モリスもまた、著名に参加した作家の一人。同じく著名したマクファーレンに削除された言葉そのものをテーマにした絵本を共同出版することを打診し、絵筆をとります。ブルーベル、メンフクロウ、ホシムクドリ、ブランブルなど、これらは児童辞書から削除された言葉だったのです。
「The lost words」は Children’s Book of the Year (British Book Awards)を受賞、草の根運動は支援を集め、スコットランドの全小学校の図書館にその絵本の蔵書に成功。さらにイングランドの半数、ウェールズの4分の1の小学校の図書館への蔵書につなげます。
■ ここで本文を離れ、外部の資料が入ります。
(** ** What the importer reports from a manifest *)

Lemma findFileUrl_manifest cwd build url options manifest calls1 calls2 :
  Order.first_resolved build url [Order.primary build] = (calls1, Normal None) ->
  Order.first_resolved build (Order.manifestOf url) [Order.primary build]
    = (calls2, Normal (Some manifest)) ->
  findFileUrl cwd (resolveUrl build) url options
  = (calls1 ++ calls2, Normal (Some (Order.deepImport cwd url manifest))).
Proof.
  intros H1 H2. rewrite findFileUrl_resolution.
  unfold Order.resolution, Order.strategies. rewrite !fmap_cons.
  cbn [Order.first_found Order.attempt]. fold (Order.primary build).
  rewrite H1, H2. unfold mbind, Resolving_bind, mret, Resolving_ret.
  cbn [fmap option_fmap option_map]. by rewrite !app_nil_r.
Qed.

Lemma findFileUrl_manifest_fallback cwd build url options manifest
  calls1 calls2 calls3 calls4 :
  let roots :=
    Order.primary build
      :: (Some <$> default [] (SassService.previousResolvedModules options)) in
  Order.first_resolved build url [Order.primary build] = (calls1, Normal None) ->
  Order.first_resolved build (Order.manifestOf url) [Order.primary build]
    = (calls2, Normal None) ->
  Order.first_resolved build url roots = (calls3, Normal None) ->
  Order.first_resolved build (Order.manifestOf url) roots
    = (calls4, Normal (Some manifest)) ->
  findFileUrl cwd (resolveUrl build) url options
  = (calls1 ++ calls2 ++ calls3 ++ calls4,
     Normal (Some (Order.deepImport cwd url manifest))).
Proof.
  intros roots H1 H2 H3 H4. rewrite findFileUrl_resolution.
  unfold Order.resolution, Order.strategies. rewrite !fmap_cons.
  cbn [Order.first_found Order.attempt]. fold (Order.primary build). fold roots.
  rewrite H1, H2, H3, H4. unfold mbind, Resolving_bind, mret, Resolving_ret.
  cbn [fmap option_fmap option_map]. by rewrite !app_nil_r.
Qed.
(** * Lowest-price search pipeline: shallow embedding and verified properties

    The development follows the layers of the repository:
    - [utils/text]        string helpers ([stripHtmlTags], [containsAnyKeyword], [safeParseInt]);
    - [config/naver]      the fixed tables and limits;
    - [domain/filtering]  the filter engine and the aggregator;
    - [lib/naverShopClient] the catalog client (single page, multi page);
    - [services/getLowestPrice] the relaxation controller;
    - [app/page]          the client-side outlier trim.

    JavaScript numbers that the code only ever uses as integers are [Z];
    [null] and [undefined] are [None]; arrays are lists; a [Set<string>] is a
    [gset string]; a [Map] is an association list in insertion order. *)

From Stdlib Require Import ZArith Lia List Sorted Permutation Bool.
From Stdlib Require Import Strings.String Strings.Ascii.
From stdpp Require Import base gmap strings pretty.
Import ListNotations.

Local Open Scope string_scope.
Local Open Scope list_scope.
Local Open Scope Z_scope.

(** ** JavaScript built-ins

    Three string built-ins of the runtime are used by the code and are not
    part of the repository.  Their Unicode behaviour is left abstract: every
    theorem below holds for any behaviour of these three functions. *)

Class JsBuiltins : Type := {
  (** [String.prototype.toLowerCase] *)
  toLowerCase : string -> string;
  (** [String.prototype.trim] *)
  trim : string -> string;
  (** [parseInt(s, 10)]; [None] stands for [NaN] *)
  parseInt : string -> option Z
}.

(** ** utils/text *)

Module Text.

(** [s.startsWith(p)] on the bytes of the strings. *)
Fixpoint startsWith (p s : string) : bool :=
  match p, s with
  | EmptyString, _ => true
  | String a p', String b s' => (Ascii.eqb a b && startsWith p' s')%bool
  | String _ _, EmptyString => false
  end.

(** [s.includes(sub)]: does [sub] occur in [s] at some position. *)
Fixpoint includes (s sub : string) : bool :=
  (startsWith sub s ||
   match s with
   | EmptyString => false
   | String _ s' => includes s' sub
   end)%bool.

(** Drops the characters up to and including the first [">"]; [None] when
    the string holds no [">"]. *)
Fixpoint afterClose (s : string) : option string :=
  match s with
  | EmptyString => None
  | String c s' => if Ascii.eqb c ">"%char then Some s' else afterClose s'
  end.

(** [html.replace(/<[^>]*>/g, "")]: a ["<"] followed later by a [">"] is a
    match that runs to the first such [">"]; a ["<"] with no [">"] after it
    stays.  The recursion is on a bound of the length, since [afterClose]
    returns a suffix. *)
Fixpoint removeTags (fuel : nat) (s : string) : string :=
  match fuel with
  | O => s
  | S fuel' =>
      match s with
      | EmptyString => EmptyString
      | String c s' =>
          if Ascii.eqb c "<"%char then
            match afterClose s' with
            | Some rest => removeTags fuel' rest
            | None => String c (removeTags fuel' s')
            end
          else String c (removeTags fuel' s')
      end
  end.

Section WithBuiltins.
Context {js : JsBuiltins}.

Definition stripHtmlTags (html : string) : string :=
  trim (removeTags (String.length html) html).

Definition containsAnyKeyword (text : string) (keywords : list string) : bool :=
  let lowerText := toLowerCase text in
  existsb (fun keyword => includes lowerText (toLowerCase keyword)) keywords.

Definition safeParseInt (value : string) (defaultValue : Z) : Z :=
  match parseInt value with
  | None => defaultValue
  | Some parsed => parsed
  end.

End WithBuiltins.

End Text.

(** ** config/naver *)

Inductive SortOption := sim | date | asc | dsc.

Inductive ExcludeOption := used | rental | cbshop.

Module Config.

Definition TIMEOUT_MS : Z := 3000.
Definition DISPLAY_PER_PAGE : Z := 100.

Definition EXCLUDE_KEYWORDS (option : ExcludeOption) : list string :=
  match option with
  | used => [ "중고"; "리퍼"; "리퍼비시"; "반품"; "전시"; "리뉴얼"; "테스트"; "오픈박스"; "매입" ]
  | rental => [ "렌탈"; "대여"; "임대"; "렌트"; "대차"; "리스" ]
  | cbshop => [ "해외직구"; "직구"; "구매대행"; "병행수입"; "해외배송"; "역직구" ]
  end.

Definition DEFAULT_PAGES : Z := 3.
Definition MAX_PAGES : Z := 10.
Definition MAX_START_VALUE : Z := 1000.

Definition DEFAULT_SORT : SortOption := sim.
Definition DEFAULT_EXCLUDE : list ExcludeOption := [ used; rental; cbshop ].

Definition NOISE_KEYWORDS : list string := [ "견적"; "상담권" ].

Definition TOP_N : Z := 10.
Definition MAX_ITEMS_PER_GROUP : nat := 20.

End Config.

(** ** types/naver *)

(** One record of the upstream response; every field is text. *)
Record NaverShopRawItem := {
  raw_title : string;
  raw_link : string;
  raw_image : string;
  raw_lprice : string;
  raw_hprice : string;
  raw_mallName : string;
  raw_productId : string;
  raw_productType : string;
  raw_brand : string;
  raw_maker : string;
  raw_category1 : string;
  raw_category2 : string;
  raw_category3 : string;
  raw_category4 : string
}.

(** The normalized item.  Optional fields are [None] for [undefined]. *)
Record Item := {
  title : string;
  titleText : string;
  lprice : Z;
  hprice : Z;
  mallName : string;
  link : string;
  image : option string;
  productId : string;
  productType : string;
  brand : option string;
  maker : option string;
  category1 : option string;
  category2 : option string;
  category3 : option string;
  category4 : option string
}.

(** [null] bounds and a [null] exclusion list are [None]. *)
Record SearchFilters := {
  sf_minPrice : option Z;
  sf_maxPrice : option Z;
  sf_sort : SortOption;
  sf_exclude : option (list ExcludeOption);
  sf_pages : Z;
  sf_filterNoise : bool
}.

(** [groupItems[0]] of an empty array is [undefined]: [pg_representative]
    is an option. *)
Record PriceGroup := {
  pg_price : Z;
  pg_count : nat;
  pg_items : list Item;
  pg_representative : option Item
}.

(** [Math.round] of a quotient by zero is [NaN]: the two rounded fields are
    options, [None] standing for [NaN]. *)
Record PriceBandSummary := {
  pb_minPrice : Z;
  pb_maxPrice : Z;
  pb_avgPrice : option Z;
  pb_medianPrice : option Z
}.

Inductive RelaxationStep :=
  dropFilterNoise | dropExclude | reducePages | increasePages.

Record AppliedFilters := {
  af_minPrice : option Z;
  af_maxPrice : option Z;
  af_filterNoise : bool;
  af_exclude : option (list ExcludeOption);
  af_excludeKeywordsEnabled : bool;
  af_pages : Z
}.

(** The object [getLowestPrice] returns. *)
Record LowestPriceResponse := {
  lp_query : string;
  lp_filters : SearchFilters;
  lp_top1 : option Item;
  lp_top10Groups : list PriceGroup;
  lp_priceBand : option PriceBandSummary;
  lp_totalCandidates : nat;
  lp_totalFromApi : Z;
  lp_filterRelaxed : bool;
  lp_appliedRelaxation : list RelaxationStep;
  lp_appliedFilters : AppliedFilters;
  lp_excludedByKeywordsCount : nat
}.

(** ** Arrays *)

Module JsArray.

Section Sort.
Context {A : Type} (key : A -> Z).

(** [arr.sort((a, b) => key(a) - key(b))] is a stable sort by [key]:
    insertion from the right, each element placed before the first element
    that is not smaller, keeps equal keys in their order of arrival. *)
Fixpoint insertByKey (x : A) (l : list A) : list A :=
  match l with
  | [] => [x]
  | y :: l' => if key x <=? key y then x :: l else y :: insertByKey x l'
  end.

Definition sortBy (l : list A) : list A := fold_right insertByKey [] l.

(** The order of the keys, for stating that an array is sorted. *)
Definition keyLe (a b : A) : Prop := key a <= key b.

End Sort.

(** [arr.slice(0, end)] for an integer [end]: a negative [end] counts from
    the end of the array. *)
Definition slice0 {A : Type} (l : list A) (end_ : Z) : list A :=
  let len := Z.of_nat (length l) in
  let final := if end_ <? 0 then Z.max (len + end_) 0 else Z.min end_ len in
  firstn (Z.to_nat final) l.

End JsArray.

(** ** domain/filtering *)

Record FilteringResult := {
  fr_items : list Item;
  fr_filterRelaxed : bool;
  fr_appliedRelaxation : list RelaxationStep;
  fr_appliedFilters : AppliedFilters;
  fr_excludedByKeywordsCount : nat
}.

(** [value || undefined] on a string: the empty string is falsy. *)
Definition orUndefined (value : string) : option string :=
  if String.eqb value "" then None else Some value.

(** [value || ""] on a string. *)
Definition orEmpty (value : string) : string :=
  if String.eqb value "" then "" else value.

Definition nonEmptyOpt {A : Type} (o : option (list A)) : bool :=
  match o with
  | None => false
  | Some l => (0 <? length l)%nat
  end.

Section Filtering.
Context {js : JsBuiltins}.

Definition transformRawItem (raw : NaverShopRawItem) : Item := {|
  title := raw_title raw;
  titleText := Text.stripHtmlTags (raw_title raw);
  lprice := Text.safeParseInt (raw_lprice raw) 0;
  hprice := Text.safeParseInt (raw_hprice raw) 0;
  mallName := orEmpty (raw_mallName raw);
  link := raw_link raw;
  image := orUndefined (raw_image raw);
  productId := orEmpty (raw_productId raw);
  productType := orEmpty (raw_productType raw);
  brand := orUndefined (raw_brand raw);
  maker := orUndefined (raw_maker raw);
  category1 := orUndefined (raw_category1 raw);
  category2 := orUndefined (raw_category2 raw);
  category3 := orUndefined (raw_category3 raw);
  category4 := orUndefined (raw_category4 raw)
|}.

Definition hasNoiseKeyword (titleText : string) : bool :=
  Text.containsAnyKeyword titleText Config.NOISE_KEYWORDS.

Fixpoint hasExcludeKeyword (titleText : string) (excludeOptions : list ExcludeOption) : bool :=
  match excludeOptions with
  | [] => false
  | option :: rest =>
      if Text.containsAnyKeyword titleText (Config.EXCLUDE_KEYWORDS option) then true
      else hasExcludeKeyword titleText rest
  end.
「The lost words」のタイトルはまたウェールズ語の歴史も反映しています。ウェールズは13世紀にイングランドから軍事支配を受け、16世紀についに公式に併合されます。以降、英語が公用語とされ、ウェールズ語の話者は減少していってしまいます。しかし、1967年転機が訪れます。ウェールズ語の公的使用が認められる「カムリ―言語法」が制定されるのです。これにより、テレビ局の開設、ウェールズ語学校の増加などウェールズ語を普及する取り組みが活性化、話者は徐々に増えていきます。そして2011年にはウェールズ語が公用語になったのです。また、北部や西部では今でもウェールズ語が第一言語で、子供たちは小学校に入って初めて英語を習うのだそうです。ウェールズ政府は2050年までに話者を人口の約3割に当たる100万人にする計画を示しています。
英語の「spell」には文字を綴るという意味以外に魔法の言葉、魔法をかけるという意味もあります。言葉を綴ることは魔法をかけること。会場で呪文のように聞こえて来たのはウェールズ語を話す子供たちの言葉でした。